Romance Novels Written in the 1700s
The novel genre gained prominence in the 1700s. The democracy movement encouraged writers to focus on commoners’ lives.
Some critics claim that romance novels enslave women. But, in reality, they allow readers more pride and autonomy in their bodies and desires.
Pamela, or Virtue Rewarded (1740) by Samuel Richardson is considered the first romance novel. It depicts the courtship of a lighthearted servant girl by a somber gentleman.
Pamela by Samuel Richardson
Pamela is one of a very few engaging primary texts that show what it was like at the sharp end of pre-industrial aristocratic power. Richardson was writing as both an educational and entertaining novel, a sort of manual that codified social behavior for women, servants, and families. He also innovated the narrative by making the letters themselves characters in their own right, sewn into Pamela’s clothes so that they become part of her body.
Richardson was not a feminist, but he did draw profusely from English popular fiction about women in the 1700s, including many novels that focused on love and courtship. He used the motifs to create a heroine that women readers could identify with, even though the story centered on a young girl of fifteen. Pamela resists Mr. B’s advances and her virtue is rewarded. The book was a bestseller and went through multiple editions. Richardson revised the story for each new edition.
Evelina and Cecilia by Francis Burney
A major influence on Jane Austen’s novels, Evelina is a comedy of manners and class. It satirizes the rigid social hierarchy of upper-class British society and parodies the idea that a nobleman is automatically virtuous simply by virtue of being born into such privilege. It also criticizes the preoccupation with etiquette and manners that organized social interaction in this period.
As the novel progresses, Evelina’s natural sensibility sharpens her awareness of the ways in which men present themselves as ignorant to manipulate and entrap women. Her letters document a repertoire of recurrent postures and gestures that she has learned to recognize in men like Mr Lovel and Sir Clement Willoughby.
The mix of social comedy and realism made this novel the first to gain a reputation in London society, and it reconciled Charles Burney with his daughter’s authorship. Its success led to the publication of her next work, Cecilia; or Memoirs of an Heiress, in 1782.
Tom Jones by Thomas Fielding
Tom Jones, or The History of the Life of a Foundling (1749), was a comic novel written in mock epic style and underscored by a bawdy humour that scandalized critics such as Samuel Johnson. The story depicts the romantic escapades and moral redemption of its memorable main character, Tom Jones.

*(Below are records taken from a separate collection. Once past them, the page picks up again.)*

(** A page posting the two lines, and the same request as the listener
    receives it once redirected. *)
Definition page_two_lines : RequestData :=
  {| rd_method := "POST"; rd_url := "/x"; postData := Some two_lines |}.

Definition post_two_lines : Request :=
  {| req_method := "POST"; req_url := "/x"; post := Some two_lines |}.

(** A page posting to the second url of the scenarios, with and without
    post data. *)
Definition page_post : RequestData :=
  {| rd_method := "POST"; rd_url := "http://example.com/demo/ajax_info_2.txt";
     postData := Some "member_id=1&name=x" |}.

Definition page_post_empty : RequestData :=
  {| rd_method := "POST"; rd_url := "http://example.com/demo/ajax_info_2.txt";
     postData := None |}.

(** ** The earlier revision of the module

    The first module of the source file (lines 59-337): no validation
    of the port, no [close] in the interface, a [response] and a
    listener that only print where the later revision throws, and a
    filter that looks at the stored patterns alone. *)

Module Legacy.

(** The module-level variables; the port is kept as it was given. *)
Record State := {
  objects : ref -> RequestPattern;
  _mapping : list Entry.t;
  _port : jsval;
  _isServerUp : bool;
  _currentReq : option ref;
  onResourceRequested : hook
}.

Inductive hook_event :=
| call_existing
| request_changeUrl (u : string) (port : jsval).

Section Revision.

Variable host : Host.

(** [server.listen(_port, handler)], on a port of any type. *)
Variable listen : jsval -> bool.

Definition currentReq (s : State) : RequestPattern :=
  match _currentReq s with
  | Some r => objects s r
  | None => empty_object
  end.

(** [reset] (lines 235-242). *)
Definition reset (s : State) : State :=
  {| objects := objects s;
     _mapping := [];
     _port := _port s;
     _isServerUp := _isServerUp s;
     _currentReq := None;
     onResourceRequested :=
       if isCasperInUsed host then existing_hook else onResourceRequested s |}.

(** [when] (lines 200-206). *)
Definition when (req : ref) (s : State) : State :=
  let o := objects s req in
  let o' :=
    if truthy_str (data o)
    then {| method := method o; url := url o;
            data := Some (escape_quotes (str (data o))) |}
    else o in
  {| objects := <[req := o']> (objects s);
     _mapping := _mapping s;
     _port := _port s;
     _isServerUp := _isServerUp s;
     _currentReq := Some req;
     onResourceRequested := onResourceRequested s |}.

(** [_port === '0' || _port === 0]. *)
Definition port_is_0 (v : jsval) : bool :=
  match v with
  | JStr p => String.eqb p "0"
  | JNum n => num_eq n (JInt 0)
  | _ => false
  end.

(** [addToResourceRequestedEvent] (lines 249-295). *)
Definition addToResourceRequestedEvent (s : State) : State :=
  if (length (_mapping s) =? 0)%nat || port_is_0 (_port s) then s
  else if negb (isCasperInUsed host) then s
  else
    {| objects := objects s;
       _mapping := _mapping s;
       _port := _port s;
       _isServerUp := _isServerUp s;
       _currentReq := _currentReq s;
       onResourceRequested := bridge_hook |}.

(** [response] (lines 214-227): nothing is thrown. *)
Definition response (resp : ResponsePlan) (s : State) : State :=
  match _currentReq s with
  | None => s
  | Some req =>
      if (keys_length (objects s req) =? 0)%nat
      then s
      else
        let s1 :=
          {| objects := objects s;
             _mapping := _mapping s ++ [{| Entry.request := req; Entry.response := resp |}];
             _port := _port s;
             _isServerUp := _isServerUp s;
             _currentReq := _currentReq s;
             onResourceRequested := onResourceRequested s |} in
        let s2 := addToResourceRequestedEvent s1 in
        {| objects := objects s2;
           _mapping := _mapping s2;
           _port := _port s2;
           _isServerUp := _isServerUp s2;
           _currentReq := None;
           onResourceRequested := onResourceRequested s2 |}
  end.

(** [start] (lines 84-181). *)
Definition start (port : jsval) (s : State) : State :=
  let s0 :=
    {| objects := objects s;
       _mapping := _mapping s;
       _port := port;
       _isServerUp := _isServerUp s;
       _currentReq := _currentReq s;
       onResourceRequested := onResourceRequested s |} in
  if _isServerUp s0 then reset s0
  else
    let s1 := addToResourceRequestedEvent s0 in
    {| objects := objects s1;
       _mapping := _mapping s1;
       _port := _port s1;
       _isServerUp := listen (_port s1);
       _currentReq := _currentReq s1;
       onResourceRequested := onResourceRequested s1 |}.

(** The body of the [if] of the listener (lines 114-154). *)
Definition build_response (expReq : RequestPattern) (expResp : ResponsePlan)
    (request : Request) : list event :=
  let status_ := if truthy (status expResp) then status expResp else JNum (JInt 200) in
  let headers_ := if truthy (headers expResp) then headers expResp else JObj ∅ in
  [console_log (log_matched (req_url request) expReq);
   set_statusCode status_;
   set_headers headers_]
  ++
  if simulates_timeout expResp
  then [console_log (log_simulate_timeout (req_url request))]
  else
    let timeout :=
      match responseTime expResp with
      | JNum n => n
      | _ => JInt 0
      end in
    let '(logs, responseText_) :=
      if negb (isString (responseText expResp)) && truthy (responseFile expResp)
      then
        match fs_read host (responseFile expResp) with
        | Some content => ([], JStr content)
        | None => ([console_log (log_error (responseFile expResp))], responseText expResp)
        end
      else ([], responseText expResp) in
    let text :=
      match responseText_ with
      | JStr t => t
      | _ => EmptyString
      end in
    logs ++
    [setTimeout
       [response_write text;
        response_close;
        console_log (log_served (req_url request) timeout status_ text headers_)]
       timeout].

(** The loop of the listener (lines 105-157). *)
Fixpoint match_loop (s : State) (entries : list Entry.t) (request : Request)
  : list event * completion bool :=
  match entries with
  | [] => ([], Normal false)
  | e :: rest =>
      let expReq := objects s (Entry.request e) in
      match listen_cond host expReq request with
      | Throw x => ([], Throw x)
      | Normal true => (build_response expReq (Entry.response e) request, Normal true)
      | Normal false => match_loop s rest request
      end
  end.

(** The listener (lines 97-166): a pending pattern is reported on the
    console, and the request is served all the same. *)
Definition listen_handler (s : State) (request : Request)
  : list event * completion unit :=
  let warning :=
    if negb (keys_length (currentReq s) =? 0)%nat
    then [console_log log_pending_when]
    else [] in
  match match_loop s (_mapping s) request with
  | (evs, Throw x) => (warning ++ evs, Throw x)
  | (evs, Normal true) => (warning ++ evs, Normal ())
  | (evs, Normal false) =>
      (warning ++ evs ++ [console_log (log_no_match (req_url request));
                          set_statusCode (JNum (JInt 404));
                          response_close],
       Normal ())
  end.

(** The filter (lines 262-290): the stored patterns, in order. *)
Fixpoint changeUrl_each (s : State) (entries : list Entry.t) (requestData : RequestData)
  : list hook_event * completion unit :=
  match entries with
  | [] => ([], Normal ())
  | e :: rest =>
      match changeUrl_cond host (objects s (Entry.request e)) requestData with
      | Throw x => ([], Throw x)
      | Normal b =>
          let '(evs, c) := changeUrl_each s rest requestData in
          ((if b then [request_changeUrl (rd_url requestData) (_port s)] else []) ++ evs, c)
      end
  end.

Definition bridge_filter (s : State) (requestData : RequestData)
  : list hook_event * completion unit :=
  let before := if existing_is_function host then [call_existing] else [] in
  let '(evs, c) := changeUrl_each s (_mapping s) requestData in
  (before ++ evs, c).

End Revision.

End Legacy.

(** The state of the earlier revision that holds the same store,
    pending pattern and filter, for a port given as [port]. *)
Definition legacy_view (port : jsval) (s : State) : Legacy.State :=
  {| Legacy.objects := objects s;
     Legacy._mapping := _mapping s;
     Legacy._port := port;
     Legacy._isServerUp := _isServerUp s;
     Legacy._currentReq := _currentReq s;
     Legacy.onResourceRequested := onResourceRequested s |}.

(** The state with the pending slot emptied. *)
Definition clear_pending (s : State) : State :=
  {| objects := objects s;
     _mapping := _mapping s;
     _port := _port s;
     _isServerUp := _isServerUp s;
     _currentReq := None;
     server := server s;
     onResourceRequested := onResourceRequested s |}.

(** The log line the later revision writes before it reads a file. *)
Definition is_file_log (ev : event) : bool :=
  match ev with
  | console_log (log_served_from_file _ _) => true
  | _ => false
  end.

Definition without_file_log (trace : list event) : list event :=
  List.filter (fun ev => negb (is_file_log ev)) trace.

(** ** Properties of the string primitives *)

Section Strings.

Lemma append_nil_l (s : string) : EmptyString +:+ s = s.
Proof. reflexivity. Qed.

Lemma append_cons (c : ascii) (a b : string) :
  String c a +:+ b = String c (a +:+ b).
Proof. reflexivity. Qed.

Lemma append_nil_r (s : string) : s +:+ EmptyString = s.
Proof.
  induction s as [|c s IH]; [reflexivity|].
  now rewrite append_cons, IH.
Qed.

Lemma append_assoc (a b c : string) : (a +:+ b) +:+ c = a +:+ (b +:+ c).
Proof.
  induction a as [|x a IH]; [reflexivity|].
  now rewrite !append_cons, IH.
Qed.

Lemma prefix_nil (s : string) : String.prefix EmptyString s = true.
Proof. destruct s; reflexivity. Qed.

Lemma prefix_app (p s : string) :
  String.prefix p s = true <-> exists rest, s = p +:+ rest.
Proof.
  revert s. induction p as [|c p IH]; intros s.
  - rewrite prefix_nil. split; [intros _; now exists s | reflexivity].
  - destruct s as [|d s]; simpl.
    + split; [discriminate | intros [rest H]; discriminate].
    + destruct (ascii_dec c d) as [->|Hne].
      * rewrite IH. split; intros [rest H]; exists rest.
        -- now rewrite append_cons, H.
        -- rewrite append_cons in H. now inversion H.
      * split; [discriminate|].
        intros [rest H]. rewrite append_cons in H. inversion H. congruence.
Qed.

Lemma is_substring_cons (p : string) (c : ascii) (s : string) :
  is_substring p (String c s) <->
  String.prefix p (String c s) = true \/ is_substring p s.
Proof.
  split.
  - intros [[|x before] [after H]].
    + left. apply prefix_app. now exists after.
    + right. rewrite append_cons in H. inversion H. now exists before, after.
  - intros [H | [before [after H]]].
    + apply prefix_app in H as [rest H]. exists EmptyString, rest. exact H.
    + exists (String c before), after. now rewrite append_cons, H.
Qed.

Lemma is_substring_nil (p : string) :
  is_substring p EmptyString <-> String.prefix p EmptyString = true.
Proof.
  split.
  - intros [[|x before] [after H]]; [|discriminate].
    rewrite append_nil_l in H. destruct p; [reflexivity | discriminate].
  - intros H. apply prefix_app in H as [rest H]. now exists EmptyString, rest.
Qed.

Lemma indexOf_from_found (p s : string) (i : Z) :
  0 <= i -> (0 <= indexOf_from i s p <-> is_substring p s).
Proof.
  revert i. induction s as [|c s IH]; intros i Hi.
  - rewrite is_substring_nil.
    destruct p; simpl; split; intros H;
      [reflexivity | exact Hi | lia | discriminate].
  - rewrite is_substring_cons.
    change (indexOf_from i (String c s) p)
      with (if String.prefix p (String c s) then i else indexOf_from (i + 1) s p).
    destruct (String.prefix p (String c s)).
    + split; auto.
    + rewrite IH by lia. split; [auto | intros [H|H]; [discriminate | exact H]].
Qed.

A foundling of unknown parentage, Tom Jones is brought up by the kindly Squire Allworthy and falls in love with Sophia Western. He struggles against the cunning of his supposed father, Master Blifil, and other low characters to claim his fortune, legitimacy and true love.
The plot of the book is packed with minor characters exploring various human virtues and vices, including kindness, wickedness, greed, honesty and justice. These are contrasted with the shady characters, bullies and gossip mongers that populate 18th century English society. It also explores the position of women in a world that treats them like hares to be hunted and beaten.
Camilla by William Makepeace Thackeray
Before Bram Stoker’s Dracula there was Camilla, a tale of a young woman who is susceptible to the attentions of a female vampire. Thackeray’s novel is a satirical commentary on social mores and a critique of the morals of Victorian society.
It was published in 1778, but the author’s identity remained a secret for some time. The author, Fanny Burney, wrote in a feigned hand for fear of her father’s reaction.
A great writer in his own day, Thackeray had a gift for rapid character-drawing. He wrote a number of novels, essays and verses, and toured the country nationally as a lecturer. Vanity Fair and The Luck of Barry Lyndon are among his best works. His earlier books, such as The Yellowplush Papers and Pendennis, satirize high society, military prowess and marriage. He was also known for his fondness of roguish characters. During his lifetime he was considered a rival to Charles Dickens. Thackeray was born in India and later worked as a journalist and editor for several magazines.